(Stored items)
========================================================================

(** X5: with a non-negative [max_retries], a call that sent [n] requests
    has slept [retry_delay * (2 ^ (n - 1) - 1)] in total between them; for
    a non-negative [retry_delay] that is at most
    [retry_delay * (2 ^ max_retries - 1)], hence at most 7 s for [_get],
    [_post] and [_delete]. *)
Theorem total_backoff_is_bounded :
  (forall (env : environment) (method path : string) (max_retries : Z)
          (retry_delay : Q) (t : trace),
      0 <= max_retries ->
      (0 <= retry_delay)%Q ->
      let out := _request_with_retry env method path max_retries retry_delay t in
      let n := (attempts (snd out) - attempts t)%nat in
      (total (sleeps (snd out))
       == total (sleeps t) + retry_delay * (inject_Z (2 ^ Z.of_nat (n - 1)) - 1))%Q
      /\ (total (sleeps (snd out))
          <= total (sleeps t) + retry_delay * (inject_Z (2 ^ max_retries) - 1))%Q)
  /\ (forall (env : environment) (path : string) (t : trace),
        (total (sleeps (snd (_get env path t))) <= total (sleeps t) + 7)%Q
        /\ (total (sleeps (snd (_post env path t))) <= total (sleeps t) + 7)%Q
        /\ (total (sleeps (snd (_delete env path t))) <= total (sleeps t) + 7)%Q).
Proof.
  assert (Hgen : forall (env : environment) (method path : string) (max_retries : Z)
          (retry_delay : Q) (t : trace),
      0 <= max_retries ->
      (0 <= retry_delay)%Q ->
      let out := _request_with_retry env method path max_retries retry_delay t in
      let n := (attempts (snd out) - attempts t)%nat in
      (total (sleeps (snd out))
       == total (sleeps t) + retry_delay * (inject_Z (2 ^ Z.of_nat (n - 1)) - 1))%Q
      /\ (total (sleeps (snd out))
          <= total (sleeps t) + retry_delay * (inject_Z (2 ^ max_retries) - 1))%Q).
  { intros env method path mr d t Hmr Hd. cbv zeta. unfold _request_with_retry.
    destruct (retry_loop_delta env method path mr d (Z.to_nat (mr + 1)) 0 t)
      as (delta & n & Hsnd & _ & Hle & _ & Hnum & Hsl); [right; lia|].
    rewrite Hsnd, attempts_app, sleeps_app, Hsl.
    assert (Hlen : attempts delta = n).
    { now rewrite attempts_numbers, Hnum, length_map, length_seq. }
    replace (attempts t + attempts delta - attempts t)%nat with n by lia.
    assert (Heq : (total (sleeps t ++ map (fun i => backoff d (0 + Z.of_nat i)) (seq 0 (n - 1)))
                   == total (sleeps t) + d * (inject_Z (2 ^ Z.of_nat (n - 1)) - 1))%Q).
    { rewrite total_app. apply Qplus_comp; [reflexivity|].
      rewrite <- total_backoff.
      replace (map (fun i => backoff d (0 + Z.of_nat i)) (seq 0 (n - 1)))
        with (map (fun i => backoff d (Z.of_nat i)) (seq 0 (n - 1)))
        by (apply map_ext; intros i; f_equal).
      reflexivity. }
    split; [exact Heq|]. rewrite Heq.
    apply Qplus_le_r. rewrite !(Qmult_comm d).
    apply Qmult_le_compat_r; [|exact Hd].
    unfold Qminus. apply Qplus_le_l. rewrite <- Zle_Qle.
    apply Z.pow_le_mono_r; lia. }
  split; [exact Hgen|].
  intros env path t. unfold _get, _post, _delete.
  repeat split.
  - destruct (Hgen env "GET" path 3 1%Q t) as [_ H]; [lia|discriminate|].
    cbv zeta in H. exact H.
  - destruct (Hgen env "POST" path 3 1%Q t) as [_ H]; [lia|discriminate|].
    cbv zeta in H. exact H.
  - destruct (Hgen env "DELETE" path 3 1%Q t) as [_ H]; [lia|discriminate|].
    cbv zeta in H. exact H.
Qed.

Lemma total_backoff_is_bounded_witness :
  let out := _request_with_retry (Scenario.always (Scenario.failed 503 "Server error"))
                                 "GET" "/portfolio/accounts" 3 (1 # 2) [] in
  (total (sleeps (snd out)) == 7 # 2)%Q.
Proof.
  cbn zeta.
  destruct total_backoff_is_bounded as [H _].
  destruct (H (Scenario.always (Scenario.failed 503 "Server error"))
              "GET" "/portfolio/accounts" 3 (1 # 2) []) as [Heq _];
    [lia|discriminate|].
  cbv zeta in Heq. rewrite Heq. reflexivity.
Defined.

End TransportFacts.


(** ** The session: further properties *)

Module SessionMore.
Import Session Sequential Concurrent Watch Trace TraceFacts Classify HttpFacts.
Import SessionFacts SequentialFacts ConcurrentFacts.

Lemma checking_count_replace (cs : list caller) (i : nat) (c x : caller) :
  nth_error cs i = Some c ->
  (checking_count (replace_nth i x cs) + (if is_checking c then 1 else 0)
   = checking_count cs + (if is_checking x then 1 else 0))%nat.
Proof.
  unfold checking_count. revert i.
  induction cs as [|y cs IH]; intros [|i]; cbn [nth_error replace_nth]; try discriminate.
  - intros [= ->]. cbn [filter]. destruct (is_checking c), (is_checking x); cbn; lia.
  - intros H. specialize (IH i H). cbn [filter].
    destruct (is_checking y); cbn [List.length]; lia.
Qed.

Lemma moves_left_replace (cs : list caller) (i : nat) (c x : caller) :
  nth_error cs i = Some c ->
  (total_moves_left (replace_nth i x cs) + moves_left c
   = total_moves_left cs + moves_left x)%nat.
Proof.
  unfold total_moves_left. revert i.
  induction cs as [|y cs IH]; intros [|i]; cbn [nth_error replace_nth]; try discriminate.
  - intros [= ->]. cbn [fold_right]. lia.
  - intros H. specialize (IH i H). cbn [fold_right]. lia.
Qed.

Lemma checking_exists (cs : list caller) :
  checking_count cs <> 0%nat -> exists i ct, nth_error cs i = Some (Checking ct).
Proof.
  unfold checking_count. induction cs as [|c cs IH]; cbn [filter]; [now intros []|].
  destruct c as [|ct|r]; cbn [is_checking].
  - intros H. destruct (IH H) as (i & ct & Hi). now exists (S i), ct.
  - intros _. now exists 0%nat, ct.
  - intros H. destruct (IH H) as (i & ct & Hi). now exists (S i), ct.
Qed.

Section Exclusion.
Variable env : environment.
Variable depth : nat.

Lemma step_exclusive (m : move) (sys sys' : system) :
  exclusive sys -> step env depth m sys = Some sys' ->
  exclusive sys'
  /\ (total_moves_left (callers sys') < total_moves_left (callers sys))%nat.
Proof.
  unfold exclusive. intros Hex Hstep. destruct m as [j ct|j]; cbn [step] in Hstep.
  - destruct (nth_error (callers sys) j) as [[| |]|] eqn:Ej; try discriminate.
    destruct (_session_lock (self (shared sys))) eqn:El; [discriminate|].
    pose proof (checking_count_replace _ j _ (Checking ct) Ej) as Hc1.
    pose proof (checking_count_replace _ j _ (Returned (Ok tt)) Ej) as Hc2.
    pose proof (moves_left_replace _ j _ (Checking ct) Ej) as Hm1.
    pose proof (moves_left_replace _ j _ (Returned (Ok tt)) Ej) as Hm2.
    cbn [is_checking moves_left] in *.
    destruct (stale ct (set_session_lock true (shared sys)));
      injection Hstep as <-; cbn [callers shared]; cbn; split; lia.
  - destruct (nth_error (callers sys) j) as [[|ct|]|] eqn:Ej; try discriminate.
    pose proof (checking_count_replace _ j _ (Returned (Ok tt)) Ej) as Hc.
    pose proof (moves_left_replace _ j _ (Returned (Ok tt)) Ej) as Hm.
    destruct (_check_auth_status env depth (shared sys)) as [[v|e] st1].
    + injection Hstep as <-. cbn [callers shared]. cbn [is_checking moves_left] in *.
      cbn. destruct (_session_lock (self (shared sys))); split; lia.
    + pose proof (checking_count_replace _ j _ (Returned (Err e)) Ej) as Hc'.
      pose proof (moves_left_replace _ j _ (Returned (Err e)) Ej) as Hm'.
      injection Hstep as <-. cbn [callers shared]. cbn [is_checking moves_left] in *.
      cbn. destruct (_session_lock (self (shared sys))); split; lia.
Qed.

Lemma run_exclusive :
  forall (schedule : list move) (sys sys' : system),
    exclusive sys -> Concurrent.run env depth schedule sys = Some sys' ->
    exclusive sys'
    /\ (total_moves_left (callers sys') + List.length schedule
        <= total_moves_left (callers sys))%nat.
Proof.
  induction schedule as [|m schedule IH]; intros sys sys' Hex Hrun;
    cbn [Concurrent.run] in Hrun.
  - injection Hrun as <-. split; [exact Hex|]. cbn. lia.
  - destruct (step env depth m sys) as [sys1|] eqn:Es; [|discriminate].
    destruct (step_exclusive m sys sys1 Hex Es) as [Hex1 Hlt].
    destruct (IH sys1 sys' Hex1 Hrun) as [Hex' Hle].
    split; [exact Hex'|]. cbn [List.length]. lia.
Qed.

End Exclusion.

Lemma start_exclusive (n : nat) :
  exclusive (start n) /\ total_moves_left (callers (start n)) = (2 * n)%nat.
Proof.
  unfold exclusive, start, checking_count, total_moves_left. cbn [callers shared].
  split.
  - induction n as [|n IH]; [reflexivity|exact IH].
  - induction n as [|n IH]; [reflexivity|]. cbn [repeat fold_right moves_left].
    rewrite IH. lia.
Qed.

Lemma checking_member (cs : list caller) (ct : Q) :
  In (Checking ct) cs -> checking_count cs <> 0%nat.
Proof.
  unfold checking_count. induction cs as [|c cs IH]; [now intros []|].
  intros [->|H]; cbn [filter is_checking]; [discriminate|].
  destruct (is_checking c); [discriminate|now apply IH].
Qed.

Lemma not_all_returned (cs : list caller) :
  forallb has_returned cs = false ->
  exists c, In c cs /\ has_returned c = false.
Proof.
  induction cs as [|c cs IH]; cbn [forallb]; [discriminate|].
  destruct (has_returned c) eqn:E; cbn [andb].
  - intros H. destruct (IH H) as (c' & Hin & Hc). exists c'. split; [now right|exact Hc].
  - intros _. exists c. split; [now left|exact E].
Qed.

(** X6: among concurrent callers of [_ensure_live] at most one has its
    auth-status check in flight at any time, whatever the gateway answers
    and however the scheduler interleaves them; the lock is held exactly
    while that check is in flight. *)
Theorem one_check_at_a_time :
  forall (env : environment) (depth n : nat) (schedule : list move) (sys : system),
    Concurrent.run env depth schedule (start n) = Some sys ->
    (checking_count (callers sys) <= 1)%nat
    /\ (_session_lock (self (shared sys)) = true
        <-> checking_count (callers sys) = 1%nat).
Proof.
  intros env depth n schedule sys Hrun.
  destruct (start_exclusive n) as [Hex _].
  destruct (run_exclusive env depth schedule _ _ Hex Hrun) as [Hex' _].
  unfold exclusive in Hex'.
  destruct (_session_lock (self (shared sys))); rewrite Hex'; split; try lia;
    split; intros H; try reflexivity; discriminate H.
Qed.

========================================================================

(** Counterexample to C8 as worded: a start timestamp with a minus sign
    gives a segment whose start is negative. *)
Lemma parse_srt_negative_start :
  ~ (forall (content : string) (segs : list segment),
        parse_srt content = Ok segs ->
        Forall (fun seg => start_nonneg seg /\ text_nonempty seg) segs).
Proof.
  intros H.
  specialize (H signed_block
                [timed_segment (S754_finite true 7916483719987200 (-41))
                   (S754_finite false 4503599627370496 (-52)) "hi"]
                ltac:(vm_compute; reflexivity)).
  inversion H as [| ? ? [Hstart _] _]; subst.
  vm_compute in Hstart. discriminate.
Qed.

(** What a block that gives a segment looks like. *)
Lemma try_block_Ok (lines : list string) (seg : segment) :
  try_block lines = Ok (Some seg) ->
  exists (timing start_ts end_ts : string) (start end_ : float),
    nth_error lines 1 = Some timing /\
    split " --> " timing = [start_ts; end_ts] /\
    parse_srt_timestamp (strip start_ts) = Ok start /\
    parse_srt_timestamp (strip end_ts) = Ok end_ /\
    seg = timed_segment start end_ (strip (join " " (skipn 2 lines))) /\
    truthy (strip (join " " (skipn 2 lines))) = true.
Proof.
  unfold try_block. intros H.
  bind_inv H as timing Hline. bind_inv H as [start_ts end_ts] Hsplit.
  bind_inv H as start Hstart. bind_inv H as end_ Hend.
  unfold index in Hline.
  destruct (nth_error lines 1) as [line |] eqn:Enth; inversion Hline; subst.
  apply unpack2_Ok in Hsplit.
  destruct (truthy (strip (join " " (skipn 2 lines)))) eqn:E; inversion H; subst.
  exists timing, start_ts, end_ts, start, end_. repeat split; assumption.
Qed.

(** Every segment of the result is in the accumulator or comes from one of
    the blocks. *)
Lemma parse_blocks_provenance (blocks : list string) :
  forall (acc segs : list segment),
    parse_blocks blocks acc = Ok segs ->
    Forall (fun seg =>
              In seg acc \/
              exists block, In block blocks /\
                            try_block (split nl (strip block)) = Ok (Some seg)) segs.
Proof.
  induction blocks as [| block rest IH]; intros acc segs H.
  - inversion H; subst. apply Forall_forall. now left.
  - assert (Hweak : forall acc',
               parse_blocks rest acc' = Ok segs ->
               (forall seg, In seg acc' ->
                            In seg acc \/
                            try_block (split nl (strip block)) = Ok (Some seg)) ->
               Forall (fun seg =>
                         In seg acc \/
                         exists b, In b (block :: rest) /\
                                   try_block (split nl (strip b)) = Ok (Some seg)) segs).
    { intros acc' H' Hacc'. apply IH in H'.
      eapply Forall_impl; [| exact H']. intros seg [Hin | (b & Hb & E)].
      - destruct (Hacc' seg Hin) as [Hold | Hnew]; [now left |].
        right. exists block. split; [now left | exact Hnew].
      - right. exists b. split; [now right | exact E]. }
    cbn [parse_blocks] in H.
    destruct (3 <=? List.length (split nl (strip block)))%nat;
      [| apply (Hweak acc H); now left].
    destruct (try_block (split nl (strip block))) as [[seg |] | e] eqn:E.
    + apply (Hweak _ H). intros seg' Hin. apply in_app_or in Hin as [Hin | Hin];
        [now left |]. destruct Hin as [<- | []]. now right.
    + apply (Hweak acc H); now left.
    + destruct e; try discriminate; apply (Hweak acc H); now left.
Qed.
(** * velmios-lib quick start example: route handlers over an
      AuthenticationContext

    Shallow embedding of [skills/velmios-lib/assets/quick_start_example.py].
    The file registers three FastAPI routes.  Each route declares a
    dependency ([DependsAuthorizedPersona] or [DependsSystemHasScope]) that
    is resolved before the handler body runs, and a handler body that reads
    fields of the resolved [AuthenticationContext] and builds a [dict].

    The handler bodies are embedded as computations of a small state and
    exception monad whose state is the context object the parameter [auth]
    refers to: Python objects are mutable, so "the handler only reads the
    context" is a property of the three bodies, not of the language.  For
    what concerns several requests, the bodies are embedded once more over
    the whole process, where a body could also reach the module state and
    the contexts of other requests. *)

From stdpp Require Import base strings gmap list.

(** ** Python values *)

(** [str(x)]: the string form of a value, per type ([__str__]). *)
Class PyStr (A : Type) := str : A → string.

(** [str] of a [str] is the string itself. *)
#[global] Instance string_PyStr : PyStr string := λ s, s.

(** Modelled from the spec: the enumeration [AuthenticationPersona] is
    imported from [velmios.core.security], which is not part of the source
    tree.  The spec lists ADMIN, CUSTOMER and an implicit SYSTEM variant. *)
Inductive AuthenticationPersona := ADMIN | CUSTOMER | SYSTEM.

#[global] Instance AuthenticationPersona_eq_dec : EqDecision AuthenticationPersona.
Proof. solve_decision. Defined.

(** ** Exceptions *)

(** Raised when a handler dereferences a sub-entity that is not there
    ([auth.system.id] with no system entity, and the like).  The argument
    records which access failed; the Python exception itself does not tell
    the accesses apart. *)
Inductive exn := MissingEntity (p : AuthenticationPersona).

========================================================================

-- TASK TO CARRY OUT --
Taking the records above, retype every line from the one with "Concurrent.run env depth schedule (start" down to the one with "intros env depth n schedule sys Hrun.", exactly and with nothing else.

-- FINISHED EXERCISE --
    Concurrent.run env depth schedule (start n) = Some sys ->
    (checking_count (callers sys) <= 1)%nat
    /\ (_session_lock (self (shared sys)) = true
        <-> checking_count (callers sys) = 1%nat).
Proof.
  intros env depth n schedule sys Hrun.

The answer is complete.